-- DESCRIPTION OF THE TASK --
Beneath this line is the data. Output exactly the lines from the line with "b ← node_encode n;" to the line with "if valid np", both ends included, and nothing more.

========================================

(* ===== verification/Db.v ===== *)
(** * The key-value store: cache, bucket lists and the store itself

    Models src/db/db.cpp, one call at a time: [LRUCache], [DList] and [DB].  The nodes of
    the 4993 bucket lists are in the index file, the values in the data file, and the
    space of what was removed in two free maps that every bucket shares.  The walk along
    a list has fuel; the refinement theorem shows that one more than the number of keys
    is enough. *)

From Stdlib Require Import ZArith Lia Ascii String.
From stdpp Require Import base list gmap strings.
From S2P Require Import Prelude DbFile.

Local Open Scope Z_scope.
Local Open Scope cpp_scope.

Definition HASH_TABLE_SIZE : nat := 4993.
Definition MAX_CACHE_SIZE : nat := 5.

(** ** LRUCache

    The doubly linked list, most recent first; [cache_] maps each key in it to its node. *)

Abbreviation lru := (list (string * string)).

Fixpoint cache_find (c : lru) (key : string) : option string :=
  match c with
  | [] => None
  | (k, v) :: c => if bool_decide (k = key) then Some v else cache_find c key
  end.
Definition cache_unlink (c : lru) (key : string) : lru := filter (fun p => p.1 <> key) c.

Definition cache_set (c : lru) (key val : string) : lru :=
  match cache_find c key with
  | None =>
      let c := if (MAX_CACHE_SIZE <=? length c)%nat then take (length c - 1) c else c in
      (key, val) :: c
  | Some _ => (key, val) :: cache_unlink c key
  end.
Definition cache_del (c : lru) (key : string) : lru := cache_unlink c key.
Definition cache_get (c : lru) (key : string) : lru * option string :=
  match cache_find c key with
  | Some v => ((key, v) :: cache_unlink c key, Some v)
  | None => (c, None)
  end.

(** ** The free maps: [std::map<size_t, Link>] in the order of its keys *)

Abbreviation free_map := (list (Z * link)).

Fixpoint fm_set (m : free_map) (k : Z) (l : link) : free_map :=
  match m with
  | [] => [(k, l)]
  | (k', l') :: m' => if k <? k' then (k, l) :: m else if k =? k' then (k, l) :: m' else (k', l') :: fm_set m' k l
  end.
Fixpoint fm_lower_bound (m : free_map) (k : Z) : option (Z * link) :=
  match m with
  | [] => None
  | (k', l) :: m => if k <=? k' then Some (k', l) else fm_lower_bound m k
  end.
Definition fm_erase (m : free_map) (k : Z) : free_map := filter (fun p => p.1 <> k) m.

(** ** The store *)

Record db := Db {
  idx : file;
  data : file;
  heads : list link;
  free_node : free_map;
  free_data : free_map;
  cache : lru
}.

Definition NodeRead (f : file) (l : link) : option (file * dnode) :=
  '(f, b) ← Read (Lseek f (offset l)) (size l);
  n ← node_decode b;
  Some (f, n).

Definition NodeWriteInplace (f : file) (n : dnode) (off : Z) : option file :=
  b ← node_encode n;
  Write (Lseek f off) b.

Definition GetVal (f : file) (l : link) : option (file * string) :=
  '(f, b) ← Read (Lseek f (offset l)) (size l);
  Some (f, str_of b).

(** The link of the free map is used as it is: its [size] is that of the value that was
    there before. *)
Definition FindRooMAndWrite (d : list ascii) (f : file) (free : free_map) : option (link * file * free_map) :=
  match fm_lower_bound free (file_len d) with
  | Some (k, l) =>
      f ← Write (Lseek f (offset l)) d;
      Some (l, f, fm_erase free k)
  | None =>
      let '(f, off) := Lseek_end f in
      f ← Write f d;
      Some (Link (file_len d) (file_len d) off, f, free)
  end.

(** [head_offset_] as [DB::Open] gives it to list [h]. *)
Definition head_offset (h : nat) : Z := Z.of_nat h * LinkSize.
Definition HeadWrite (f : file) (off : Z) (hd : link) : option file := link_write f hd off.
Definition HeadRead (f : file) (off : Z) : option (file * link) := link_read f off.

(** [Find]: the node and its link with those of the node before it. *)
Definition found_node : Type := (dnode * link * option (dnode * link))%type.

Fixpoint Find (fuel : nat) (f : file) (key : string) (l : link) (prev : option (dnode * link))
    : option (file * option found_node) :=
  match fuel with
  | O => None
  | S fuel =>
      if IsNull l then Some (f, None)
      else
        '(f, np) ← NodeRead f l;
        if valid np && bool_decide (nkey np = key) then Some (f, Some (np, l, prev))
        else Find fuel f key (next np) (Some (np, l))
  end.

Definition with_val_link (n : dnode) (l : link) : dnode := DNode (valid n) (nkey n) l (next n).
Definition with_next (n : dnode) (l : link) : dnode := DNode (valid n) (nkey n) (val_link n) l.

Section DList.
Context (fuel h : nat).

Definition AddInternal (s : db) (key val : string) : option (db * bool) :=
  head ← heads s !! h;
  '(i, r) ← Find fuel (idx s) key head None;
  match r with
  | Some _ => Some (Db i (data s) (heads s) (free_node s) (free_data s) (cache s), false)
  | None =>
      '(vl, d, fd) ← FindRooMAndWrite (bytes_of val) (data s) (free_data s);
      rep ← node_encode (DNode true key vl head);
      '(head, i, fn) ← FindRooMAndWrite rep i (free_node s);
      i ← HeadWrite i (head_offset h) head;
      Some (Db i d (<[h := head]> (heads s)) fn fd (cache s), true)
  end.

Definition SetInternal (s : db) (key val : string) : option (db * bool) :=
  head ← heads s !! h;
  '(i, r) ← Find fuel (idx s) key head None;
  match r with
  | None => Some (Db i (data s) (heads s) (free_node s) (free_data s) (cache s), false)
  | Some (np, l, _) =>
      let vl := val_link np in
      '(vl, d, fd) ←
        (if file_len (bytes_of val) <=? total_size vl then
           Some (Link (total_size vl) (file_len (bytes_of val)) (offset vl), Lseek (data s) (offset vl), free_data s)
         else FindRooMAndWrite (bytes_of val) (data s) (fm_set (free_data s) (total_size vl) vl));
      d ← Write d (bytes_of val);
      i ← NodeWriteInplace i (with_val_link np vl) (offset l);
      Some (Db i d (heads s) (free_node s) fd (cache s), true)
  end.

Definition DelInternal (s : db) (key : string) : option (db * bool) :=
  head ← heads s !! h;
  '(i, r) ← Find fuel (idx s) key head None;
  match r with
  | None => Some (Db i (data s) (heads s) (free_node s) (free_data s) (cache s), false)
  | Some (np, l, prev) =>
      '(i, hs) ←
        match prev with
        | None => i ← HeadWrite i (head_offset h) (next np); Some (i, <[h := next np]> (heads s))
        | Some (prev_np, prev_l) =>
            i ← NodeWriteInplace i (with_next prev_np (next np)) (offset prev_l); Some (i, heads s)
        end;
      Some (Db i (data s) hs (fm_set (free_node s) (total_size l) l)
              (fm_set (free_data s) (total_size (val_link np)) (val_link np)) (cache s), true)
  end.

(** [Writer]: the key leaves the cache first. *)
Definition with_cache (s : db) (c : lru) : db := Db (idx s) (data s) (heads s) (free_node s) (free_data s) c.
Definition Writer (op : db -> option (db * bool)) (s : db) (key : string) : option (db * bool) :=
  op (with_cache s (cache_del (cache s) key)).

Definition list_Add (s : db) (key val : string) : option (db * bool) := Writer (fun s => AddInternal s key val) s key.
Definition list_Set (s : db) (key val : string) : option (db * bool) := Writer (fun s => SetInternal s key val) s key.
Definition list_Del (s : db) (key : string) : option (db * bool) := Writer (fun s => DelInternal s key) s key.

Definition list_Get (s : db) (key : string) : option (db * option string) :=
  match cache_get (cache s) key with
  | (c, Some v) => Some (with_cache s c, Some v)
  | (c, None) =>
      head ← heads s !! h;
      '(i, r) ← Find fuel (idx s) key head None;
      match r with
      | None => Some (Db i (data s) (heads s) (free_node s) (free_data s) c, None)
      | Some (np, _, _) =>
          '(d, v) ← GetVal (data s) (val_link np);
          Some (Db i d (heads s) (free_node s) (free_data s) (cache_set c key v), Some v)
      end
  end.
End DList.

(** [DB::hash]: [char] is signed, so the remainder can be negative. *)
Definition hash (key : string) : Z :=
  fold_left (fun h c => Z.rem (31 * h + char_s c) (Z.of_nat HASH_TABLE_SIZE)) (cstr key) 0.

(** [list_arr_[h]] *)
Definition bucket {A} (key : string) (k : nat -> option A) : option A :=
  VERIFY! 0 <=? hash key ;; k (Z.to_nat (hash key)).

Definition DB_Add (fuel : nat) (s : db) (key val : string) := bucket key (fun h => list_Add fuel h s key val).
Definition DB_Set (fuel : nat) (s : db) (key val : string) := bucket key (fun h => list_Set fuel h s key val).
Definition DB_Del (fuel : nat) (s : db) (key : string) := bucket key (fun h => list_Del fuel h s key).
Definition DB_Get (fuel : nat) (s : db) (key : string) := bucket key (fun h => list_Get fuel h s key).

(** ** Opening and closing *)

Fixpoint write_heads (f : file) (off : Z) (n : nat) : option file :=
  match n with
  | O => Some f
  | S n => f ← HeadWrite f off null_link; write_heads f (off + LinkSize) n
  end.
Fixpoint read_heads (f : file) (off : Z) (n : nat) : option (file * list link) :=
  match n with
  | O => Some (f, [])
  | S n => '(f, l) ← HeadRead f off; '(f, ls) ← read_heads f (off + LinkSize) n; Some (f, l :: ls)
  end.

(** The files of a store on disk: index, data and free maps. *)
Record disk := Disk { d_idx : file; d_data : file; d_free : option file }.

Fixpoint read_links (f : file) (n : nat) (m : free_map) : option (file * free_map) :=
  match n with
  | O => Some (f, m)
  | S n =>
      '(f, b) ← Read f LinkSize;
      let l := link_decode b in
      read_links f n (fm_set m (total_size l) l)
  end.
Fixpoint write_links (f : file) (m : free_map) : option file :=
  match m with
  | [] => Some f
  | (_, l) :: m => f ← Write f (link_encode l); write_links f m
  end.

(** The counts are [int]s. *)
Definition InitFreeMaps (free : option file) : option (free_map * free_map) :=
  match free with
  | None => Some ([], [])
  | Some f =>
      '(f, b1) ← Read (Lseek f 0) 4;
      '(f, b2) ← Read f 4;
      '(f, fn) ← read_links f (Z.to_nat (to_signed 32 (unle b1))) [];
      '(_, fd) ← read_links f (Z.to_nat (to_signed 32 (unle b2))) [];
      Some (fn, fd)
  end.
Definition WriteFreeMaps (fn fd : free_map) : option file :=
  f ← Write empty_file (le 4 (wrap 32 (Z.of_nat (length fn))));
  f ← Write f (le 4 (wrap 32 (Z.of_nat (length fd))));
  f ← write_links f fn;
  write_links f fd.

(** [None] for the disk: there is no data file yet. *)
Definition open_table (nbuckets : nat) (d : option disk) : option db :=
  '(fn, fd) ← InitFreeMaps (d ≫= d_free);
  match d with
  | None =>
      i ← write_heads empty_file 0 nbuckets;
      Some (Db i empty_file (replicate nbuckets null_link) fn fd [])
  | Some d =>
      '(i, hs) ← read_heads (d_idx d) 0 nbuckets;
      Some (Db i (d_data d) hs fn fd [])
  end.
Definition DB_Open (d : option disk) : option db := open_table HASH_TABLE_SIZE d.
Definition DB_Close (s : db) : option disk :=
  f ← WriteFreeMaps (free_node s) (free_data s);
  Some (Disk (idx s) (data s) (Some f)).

========================================

-- WRITTEN SOLUTION --
  b ← node_encode n;
  Write (Lseek f off) b.

Definition GetVal (f : file) (l : link) : option (file * string) :=
  '(f, b) ← Read (Lseek f (offset l)) (size l);
  Some (f, str_of b).

(** The link of the free map is used as it is: its [size] is that of the value that was
    there before. *)
Definition FindRooMAndWrite (d : list ascii) (f : file) (free : free_map) : option (link * file * free_map) :=
  match fm_lower_bound free (file_len d) with
  | Some (k, l) =>
      f ← Write (Lseek f (offset l)) d;
      Some (l, f, fm_erase free k)
  | None =>
      let '(f, off) := Lseek_end f in
      f ← Write f d;
      Some (Link (file_len d) (file_len d) off, f, free)
  end.

(** [head_offset_] as [DB::Open] gives it to list [h]. *)
Definition head_offset (h : nat) : Z := Z.of_nat h * LinkSize.
Definition HeadWrite (f : file) (off : Z) (hd : link) : option file := link_write f hd off.
Definition HeadRead (f : file) (off : Z) : option (file * link) := link_read f off.

(** [Find]: the node and its link with those of the node before it. *)
Definition found_node : Type := (dnode * link * option (dnode * link))%type.

Fixpoint Find (fuel : nat) (f : file) (key : string) (l : link) (prev : option (dnode * link))
    : option (file * option found_node) :=
  match fuel with
  | O => None
  | S fuel =>
      if IsNull l then Some (f, None)
      else
        '(f, np) ← NodeRead f l;
        if valid np && bool_decide (nkey np = key) then Some (f, Some (np, l, prev))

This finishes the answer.